Caffeine in hot drinks elicits cephalic phase responses involving cardiac activity

Caffeine stimulates both oropharyngeal and gut bitter taste receptors (hTAS2Rs) and so has the potential to elicit reflex autonomic responses. Coffee containing 130 mg caffeine has been reported to increase heart rate for 30 min post-ingestion. Whereas added-caffeine, in doses of 25 to 200 mg, ingested with decaffeinated coffee/tea decreases heart rate 10 to 30 min post-ingestion. This study aimed to clarify caffeine's chemosensory impact. Double-espresso coffees were compared to a placebo-control capsule in a double-blind between-measures design. Coffees tested were regular coffee (130 mg caffeine) and decaffeinated coffee with added-caffeine (0, 67 and 134 mg).
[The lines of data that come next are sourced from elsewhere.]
Lemma reading_success data now d :
  reading data now = Fine d ->
  exists rest, d = ("success", Bool true) :: rest /\ length rest = 12%nat.
Proof.
  unfold reading.
  repeat match goal with
  | |- context [obind ?r _] => destruct r; cbn [obind]; [|discriminate]
  end.
  intros H. injection H as <-. eexists. split; reflexivity.
Qed.

(** X20. The weather endpoint answers 200, 404 or 500; 404 exactly when the
    key is configured and the upstream call returned a status other than
    200; 200 exactly when the upstream answered 200 with a body holding
    every mandatory reading; and [success] is true exactly on a 200. *)
Theorem weather_status_codes (api_key : option string)
    (get : string -> result http_response) (loc : string) (w : world) :
  let r := get_weather api_key get loc w in
  (code r = 200 \/ code r = 404 \/ code r = 500) /\
  (code r = 404 <->
     exists k up, api_key = Some k /\ k <> "" /\ get (url_of loc k) = Ok up /\
                  status_code up <> 200) /\
  (code r = 200 <->
     exists k up data d, api_key = Some k /\ k <> "" /\ get (url_of loc k) = Ok up /\
       status_code up = 200 /\ json_body up = Ok data /\ reading data (clock w) = Fine d /\
       r = Answer 200 d) /\
  (field "success" r = Some (Bool true) <-> code r = 200).
Proof.
  cbv zeta. destruct (configured_cases api_key) as [(k & -> & Hk) | [-> | ->]].
  - rewrite get_weather_configured by exact Hk.
    destruct (get (url_of loc k)) as [up|e] eqn:Hg.
    + destruct (Z.eqb_spec (status_code up) 200) as [Hs|Hs].
      * destruct (json_body up) as [data|e] eqn:Hj.
        -- destruct (reading data (clock w)) as [d|e] eqn:Hr.
           ++ destruct (reading_success _ _ _ Hr) as (rest & -> & _).
              cbn [code]. repeat split; auto; try discriminate.
              ** intros (k' & up' & Hk' & _ & Hg' & Hs').
                 injection Hk' as <-. rewrite Hg in Hg'. injection Hg' as <-. contradiction.
              ** intros _. exists k, up, data, (("success", Bool true) :: rest). auto 10.
           ++ cbn [code failed]. repeat split; auto; try discriminate.
              ** intros (k' & up' & Hk' & _ & Hg' & Hs').
                 injection Hk' as <-. rewrite Hg in Hg'. injection Hg' as <-. contradiction.
              ** intros (k' & up' & data' & d' & Hk' & _ & Hg' & _ & Hj' & Hr' & _).
                 injection Hk' as <-. rewrite Hg in Hg'. injection Hg' as <-.
                 rewrite Hj in Hj'. injection Hj' as <-. rewrite Hr in Hr'. discriminate.
        -- cbn [code failed]. repeat split; auto; try discriminate.
           ++ intros (k' & up' & Hk' & _ & Hg' & Hs').
              injection Hk' as <-. rewrite Hg in Hg'. injection Hg' as <-. contradiction.
           ++ intros (k' & up' & data' & d' & Hk' & _ & Hg' & _ & Hj' & _).
              injection Hk' as <-. rewrite Hg in Hg'. injection Hg' as <-.
              rewrite Hj in Hj'. discriminate.
      * cbn [code not_found]. repeat split; auto; try discriminate.
        -- intros _. exists k, up. auto.
        -- intros (k' & up' & data' & d' & Hk' & _ & Hg' & Hs' & _).
           injection Hk' as <-. rewrite Hg in Hg'. injection Hg' as <-. contradiction.
    + cbn [code failed]. repeat split; auto; try discriminate.
      * intros (k' & up' & Hk' & _ & Hg' & _).
        injection Hk' as <-. rewrite Hg in Hg'. discriminate.
      * intros (k' & up' & data' & d' & Hk' & _ & Hg' & _).
        injection Hk' as <-. rewrite Hg in Hg'. discriminate.
  - cbn. repeat split; auto; try discriminate.
    + intros (k' & up' & Hk' & _). discriminate.
    + intros (k' & up' & data' & d' & Hk' & _). discriminate.
  - cbn. repeat split; auto; try discriminate.
    + intros (k' & up' & Hk' & Hne & _). injection Hk' as <-. destruct (Hne eq_refl).
    + intros (k' & up' & data' & d' & Hk' & Hne & _). injection Hk' as <-.
      destruct (Hne eq_refl).
Qed.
Cardiovascular measures from three post-ingestion phases: 1) 0 to 5; 2) 10 to 15; and 3) 25 to 30 min; were compared to pre-ingestion measures. Participants comprised 11 women in the control group and 10 women in the test group. Decaffeinated coffee elicited no changes. Decaffeinated coffee with 67 mg caffeine: decreased dp/dt in Phase 1. Decaffeinated coffee with 134 mg caffeine: increased heart rate in Phases 1 and 2; decreased spontaneous baroreflex sensitivity in Phase 1; and increased diastolic pressure in Phases 2 and 3. Regular coffee: increased heart rate in Phases 1 and 2; decreased dp/dt in all phases; and decreased systolic pressure in Phase 1. Caffeine is the substance in regular coffee which elicits chemosensory autonomic reflex responses, which involves heart activity and the baroreflex. Compared to the caffeine in regular coffee, added-caffeine elicits somewhat different chemosensory responses including a more pronounced pressor effect and resetting of the baroreflex. Caffeine in commonly consumed amounts, as well as modulating body processes by blocking adenosine receptors, can elicit reflex autonomic responses during the ingestion of caffeinated drinks. It is plausible that caffeine stimulates hTAS2Rs, during the ingestion of coffee, eliciting cephalic phase responses. These cephalic phase responses likely result from vagal withdrawal and it is uncertain whether they enhance digestion or not.